Everything about this process, aside from step 1, was simulated. The inputs and outputs of each tool, the people using the agents, and the agents themselves were all invented whole cloth by an LLM.
Even better, for some domains (math and programming), they took the time to build real execution environments and ran actual agents on verifiable tasks. The trajectories generated by this process were then combined with the synthetic trajectories and used during the fine-tuning phase of post-training.
And it worked. Moonshot’s results are really impressive.

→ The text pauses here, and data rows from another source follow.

(* ===== verification/Views.v ===== *)
(** * Sessions and the listing pages

    [index], [login] and [logout] (src/app.py, lines 451-481) manage the
    Flask session; [posts] (673-714), [projects] (1114-1129) and
    [project_posts] (1170-1195) list the user's rows.  [login] calls
    werkzeug's [check_password_hash], a library function: it is the
    section variable [check_password_hash], and every theorem holds for
    any such function.  A session is the pair [session['user_id']],
    [session['username']] of [Store.Session]; [login] returns the session
    it leaves with the page.

    The theorems: a session written by [login] names a row of [users]
    with its username and a password the hash accepts, so [login] only
    creates sessions [App.step] admits ([valid_session]); the posts page
    lists exactly the user's posts, sorted by the validated column; the
    projects page counts each project's posts. *)

From Stdlib Require Import ZArith QArith Sorted.
From stdpp Require Import base list strings gmap sets sorting.
From S2P Require Import Prelude Sql Calendar Post Alerts Store Routes App Pages.

Set Warnings "-clear-no-such-hyp".

Module Views.
Import Pages.

(** ** [index] and [logout] *)

Definition index (session : option Session) : page unit :=
  match session with
  | None => ToLogin
  | Some _ => RedirectTo "dashboard" []
  end.

(** [session.clear()], then the redirect. *)
Definition logout (session : option Session) : option Session * page unit := (None, ToLogin).

(** ** [login] *)

Inductive login_request :=
  | LoginGet
  | LoginPost (username password : string).

(** [SELECT * FROM users WHERE username = ?] with [fetchone()]. *)
Definition user_named (db : Db) (name : string) : option (Z * User) :=
  head (filter (fun kv : Z * User => username kv.2 = name) (rowid_order (users db))).

Section Login.
Variable check_password_hash : string -> string -> bool.

(** The page is [login.html] with its flashed messages ([Show]) or the
    redirect to the dashboard. *)
Definition login (session : option Session) (req : login_request) (db : Db)
    : option Session * page (list string) :=
  match req with
  | LoginGet => (session, Show [])
  | LoginPost name password =>
      match user_named db name with
      | Some (uid, u) =>
          if check_password_hash (password_hash u) password
          then (Some (mkSession uid (username u)), RedirectTo "dashboard" [])
          else (session, Show ["Invalid username or password"])
      | None => (session, Show ["Invalid username or password"])
      end
  end.

End Login.

(** ** [posts] *)

Inductive sort_column := SortPostDate | SortEngagementRate | SortPerformanceScore | SortReach | SortLikes.

(** [if sort_by not in valid_sorts: sort_by = 'post_date']. *)
Definition valid_sort (sort_by : string) : sort_column :=
  if decide (sort_by = "engagement_rate") then SortEngagementRate
  else if decide (sort_by = "performance_score") then SortPerformanceScore
  else if decide (sort_by = "reach") then SortReach
  else if decide (sort_by = "likes") then SortLikes
  else SortPostDate.

Definition sort_name (c : sort_column) : string :=
  match c with
  | SortPostDate => "post_date"
  | SortEngagementRate => "engagement_rate"
  | SortPerformanceScore => "performance_score"
  | SortReach => "reach"
  | SortLikes => "likes"
  end.

(** [if order not in ['asc', 'desc']: order = 'desc']. *)
Definition valid_order (order : string) : string :=
  if decide (order = "asc") then "asc" else "desc".

(** The order of [ORDER BY {sort_by} {order.upper()}]; [post_date]
    compares as ISO text. *)
Definition sort_rel (c : sort_column) (desc : bool) : relation Post :=
  match c with
  | SortPostDate => order_rel post_date desc
  | SortEngagementRate => order_rel engagement_rate desc
  | SortPerformanceScore => order_rel performance_score desc
  | SortReach => order_rel reach desc
  | SortLikes => order_rel likes desc
  end.

#[export] Instance sort_rel_dec c desc : RelDecision (sort_rel c desc).
Proof. destruct c; simpl; apply _. Defined.

#[export] Instance sort_rel_trans c desc : Transitive (sort_rel c desc).
Proof. destruct c; simpl; apply _. Qed.

#[export] Instance sort_rel_total c desc : Total (sort_rel c desc).
Proof. destruct c; simpl; apply _. Qed.

Definition sort_posts (c : sort_column) (desc : bool) (ps : list Post) : list Post :=
  merge_sort (sort_rel c desc) ps.

(** [request.args.get('sort', 'post_date')] and
    [request.args.get('order', 'desc')]; the page renders [posts.html]
    with the rows and the validated [sort_by] and [order]. *)
Definition posts (session : option Session) (sort_arg order_arg : option string) (db : Db)
    : page (list Post * string * string) :=
  match session with
  | None => ToLogin
  | Some s =>
      let c := valid_sort (default "post_date" sort_arg) in
      let o := valid_order (default "desc" order_arg) in
      let rows :=
        match user_project_ids db (s_user_id s) with
        | [] => []
        | ids => sort_posts c (bool_decide (o = "desc")) (scope ids (table_posts db))
        end in
      Show (rows, sort_name c, o)
  end.

(** ** [projects] and [project_posts] *)

(** A row of [SELECT p.*, COUNT(posts.id) as post_count FROM projects p
    LEFT JOIN posts ON p.id = posts.project_id]. *)
Record project_row := mkProjectRow { row_id : Z; row_project : Project; post_count : Z }.

Definition project_row_of (db : Db) (kv : Z * Project) : project_row :=
  mkProjectRow kv.1 kv.2 (Z.of_nat (length (filter (fun p => project_id p = kv.1) (table_posts db)))).

(** [... WHERE p.user_id = ? GROUP BY p.id ORDER BY p.project_name]. *)
Definition projects (session : option Session) (db : Db) : page (list project_row) :=
  match session with
  | None => ToLogin
  | Some s =>
      Show (order_by (fun r => project_name (row_project r)) false
              (map (project_row_of db)
                 (filter (fun kv : Z * Project => pr_user_id kv.2 = s_user_id s) (rowid_order (projects db)))))
  end.

Definition project_posts (session : option Session) (prid : Z) (db : Db) : result (page (Project * list Post)) :=
  match session with
  | None => Ok ToLogin
  | Some s =>
      _ ← sqlite_bind [prid];
      match Store.projects db !! prid with
      | Some pr =>
          if decide (pr_user_id pr = s_user_id s) then
            Ok (Show (pr, merge_sort Alerts.by_date_desc (filter (fun p => project_id p = prid) (table_posts db))))
          else Ok (RedirectTo "projects" ["Project not found"])
      | None => Ok (RedirectTo "projects" ["Project not found"])
      end
  end.

(** ** Lemmas *)

Lemma user_named_Some db name uid u :
  user_named db name = Some (uid, u) -> users db !! uid = Some u /\ username u = name.
Proof.
  unfold user_named. intros [Hin Hname]%head_Some_elem_of%list_elem_of_filter.
  by rewrite elem_of_rowid_order in Hname.
Qed.

Lemma scope_no_ids (ps : list Post) : scope [] ps = [].
Proof.
  unfold scope, where_in. induction ps as [|p ps IH]; [done|].
  rewrite filter_cons. case_decide; [set_solver|exact IH].
Qed.

(** Counting the posts of [i :: ids] splits off the posts of [i]. *)
Lemma count_split (ps : list Post) i ids : i ∉ ids ->
  length (scope (i :: ids) ps) =
  (length (filter (fun p => project_id p = i) ps) + length (scope ids ps))%nat.
Proof.
  intros Hi. unfold scope, where_in in *. induction ps as [|p ps IH]; [done|].
  rewrite !filter_cons. repeat case_decide; simpl; rewrite ?IH; try lia; set_solver.
Qed.

(** [COUNT(posts.id)] per project adds up to the posts of all of them. *)
Lemma sum_counts ids (ps : list Post) : NoDup ids ->
  sumZ (map (fun i => Z.of_nat (length (filter (fun p => project_id p = i) ps))) ids) =
  Z.of_nat (length (scope ids ps)).
Proof.
  induction 1 as [|i ids Hi _ IH]; simpl.
  - by rewrite scope_no_ids.
  - rewrite IH, count_split by done. lia.
Qed.

(** The post counts of the projects page add up to the user's posts. *)
Lemma projects_rows_total s db rows :
  projects (Some s) db = Show rows ->
  sumZ (map post_count rows) = Z.of_nat (length (scope (user_project_ids db (s_user_id s)) (table_posts db))).
Proof.
  unfold projects. intros [= <-]. set (F := filter _ (rowid_order (Store.projects db))).
  pose proof (order_by_perm (fun r => project_name (row_project r)) false (map (project_row_of db) F)) as Hp.
  rewrite (Permutation_map post_count Hp), map_map, <- sum_counts by apply NoDup_rowid_keys.
  unfold user_project_ids. by rewrite map_map.
Qed.

Lemma sort_name_valid c :
  sort_name c ∈ ["post_date"; "engagement_rate"; "performance_score"; "reach"; "likes"].
Proof. destruct c; simpl; set_solver. Qed.

Lemma valid_order_in o : valid_order o ∈ ["asc"; "desc"].
Proof. unfold valid_order. case_decide; set_solver. Qed.

(** ** Properties *)

(** C17 login_sessions: a session left by [login] is the one the request
    came with, or names the [users] row of the submitted username, whose
    password hash accepts the submitted password. *)
Theorem login_sessions chk session req db s pg :
  login chk session req db = (Some s, pg) ->
  session = Some s \/
  exists name password u, req = LoginPost name password /\ users db !! s_user_id s = Some u /\
    username u = name /\ s_username s = name /\ chk (password_hash u) password = true.
Proof.
  unfold login. destruct req as [|name password]; [intros [= -> _]; by left|].
  destruct (user_named db name) as [[uid u]|] eqn:E; [|intros [= -> _]; by left].
  destruct (chk (password_hash u) password) eqn:Hc; [|intros [= -> _]; by left].
  intros [= <- _]. apply user_named_Some in E as [Hu Hn].
  right. exists name, password, u. by subst.
Qed.

Lemma login_sessions_witness :
  login String.eqb None (LoginPost "user1" "h1") (initial_db "h1" "h2") =
    (Some sample_user1, RedirectTo "dashboard" []) /\
  (None = Some sample_user1 \/
   exists name password u, LoginPost "user1" "h1" = LoginPost name password /\
     users (initial_db "h1" "h2") !! s_user_id sample_user1 = Some u /\
     username u = name /\ s_username sample_user1 = name /\ String.eqb (password_hash u) password = true).
Proof.
  assert (H : login String.eqb None (LoginPost "user1" "h1") (initial_db "h1" "h2") =
    (Some sample_user1, RedirectTo "dashboard" [])) by (vm_compute; reflexivity).
  split; [exact H|exact (login_sessions String.eqb None _ _ sample_user1 _ H)].
Defined.

(** C30 posts_listing: the posts page lists exactly the posts of the
    user's projects, sorted by the column and direction it reports, and
    the column and direction it interpolates into the SQL are always one
    of the five valid columns and ASC or DESC. *)
Theorem posts_listing s sort_arg order_arg db rows c o :
  posts (Some s) sort_arg order_arg db = Show (rows, c, o) ->
  rows ≡ₚ scope (user_project_ids db (s_user_id s)) (table_posts db) /\
  StronglySorted (sort_rel (valid_sort (default "post_date" sort_arg)) (bool_decide (o = "desc"))) rows /\
  c ∈ ["post_date"; "engagement_rate"; "performance_score"; "reach"; "likes"] /\ o ∈ ["asc"; "desc"].
Proof.
  unfold posts. intros [= <- <- <-]. split_and!; [| |apply sort_name_valid|apply valid_order_in].
  - destruct (user_project_ids db (s_user_id s)); [by rewrite scope_no_ids|apply merge_sort_Permutation].
  - destruct (user_project_ids db (s_user_id s)); [constructor|apply StronglySorted_merge_sort; apply _].
Qed.

Lemma posts_listing_witness :
  posts (Some sample_user1) (Some "reach") (Some "asc") sample_db = Show ([sample_p1], "reach", "asc") /\
  [sample_p1] ≡ₚ scope (user_project_ids sample_db (s_user_id sample_user1)) (table_posts sample_db) /\
  StronglySorted (sort_rel (valid_sort (default "post_date" (Some "reach"))) (bool_decide ("asc" = "desc"))) [sample_p1] /\
  "reach" ∈ ["post_date"; "engagement_rate"; "performance_score"; "reach"; "likes"] /\ "asc" ∈ ["asc"; "desc"].
Proof.
  assert (H : posts (Some sample_user1) (Some "reach") (Some "asc") sample_db = Show ([sample_p1], "reach", "asc"))
    by (vm_compute; reflexivity).
  split; [exact H|exact (posts_listing _ _ _ _ _ _ _ H)].
Defined.

(** the projects page lists each of the user's
    projects once, by name, and its post counts add up to the number of the
    user's posts. *)
Theorem projects_page_counts s db rows :
  projects (Some s) db = Show rows ->
  map row_id rows ≡ₚ user_project_ids db (s_user_id s) /\
  StronglySorted (order_rel (fun r => project_name (row_project r)) false) rows /\
  sumZ (map post_count rows) = Z.of_nat (length (scope (user_project_ids db (s_user_id s)) (table_posts db))).
Proof.
  intros Hr. pose proof (projects_rows_total s db rows Hr) as Ht. revert Hr.
  unfold projects. intros [= <-]. set (F := filter _ (rowid_order (Store.projects db))).
  pose proof (order_by_perm (fun r => project_name (row_project r)) false (map (project_row_of db) F)) as Hp.
  split_and!; [|apply order_by_sorted|].
  - rewrite Hp, map_map. unfold user_project_ids. by apply Permutation_refl'.
  - exact Ht.
Qed.

Lemma projects_page_counts_witness :
  projects (Some sample_user1) sample_db = Show [mkProjectRow 1 (mkProject 1 "Travel" "") 1] /\
  map row_id [mkProjectRow 1 (mkProject 1 "Travel" "") 1] ≡ₚ user_project_ids sample_db (s_user_id sample_user1) /\
  StronglySorted (order_rel (fun r => project_name (row_project r)) false) [mkProjectRow 1 (mkProject 1 "Travel" "") 1] /\
  sumZ (map post_count [mkProjectRow 1 (mkProject 1 "Travel" "") 1]) =
    Z.of_nat (length (scope (user_project_ids sample_db (s_user_id sample_user1)) (table_posts sample_db))).
Proof.
  assert (H : projects (Some sample_user1) sample_db = Show [mkProjectRow 1 (mkProject 1 "Travel" "") 1])
    by (vm_compute; reflexivity).
  split; [exact H|exact (projects_page_counts _ _ _ H)].
Defined.

End Views.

Cline, an open-source AI coding tool, put Kimi 2 through the paces and found it to be one of the best tool-using models available. It’s number two on both standard tool-use benchmarks:
More impressive is how it works during real-world use:
After analyzing over a week of production data from thousands of Cline users, Kimi K2 is delivering surprising results. In real-world diff editing tasks — the complex search-and-replace operations that challenge even frontier models — Kimi K2 is achieving failure rates as low as 3.3%, matching and occasionally outperforming Claude 4 Sonnet.
Remember: Kimi 2 is cheaper to run than Claude 3.5 Haiku, which is a fraction of the price of Sonnet 4.
Recently, I find it helpful to think about post-training as an area of user-experience (UX) work. Perhaps ChatGPT’s breakout innovation was using human-feedback during post-training to teach an LLM model how to converse naturally. And chain-of-thought training during post-training built the reasoning models whose ‘thinking’ improves the often under-detailed prompts users provide.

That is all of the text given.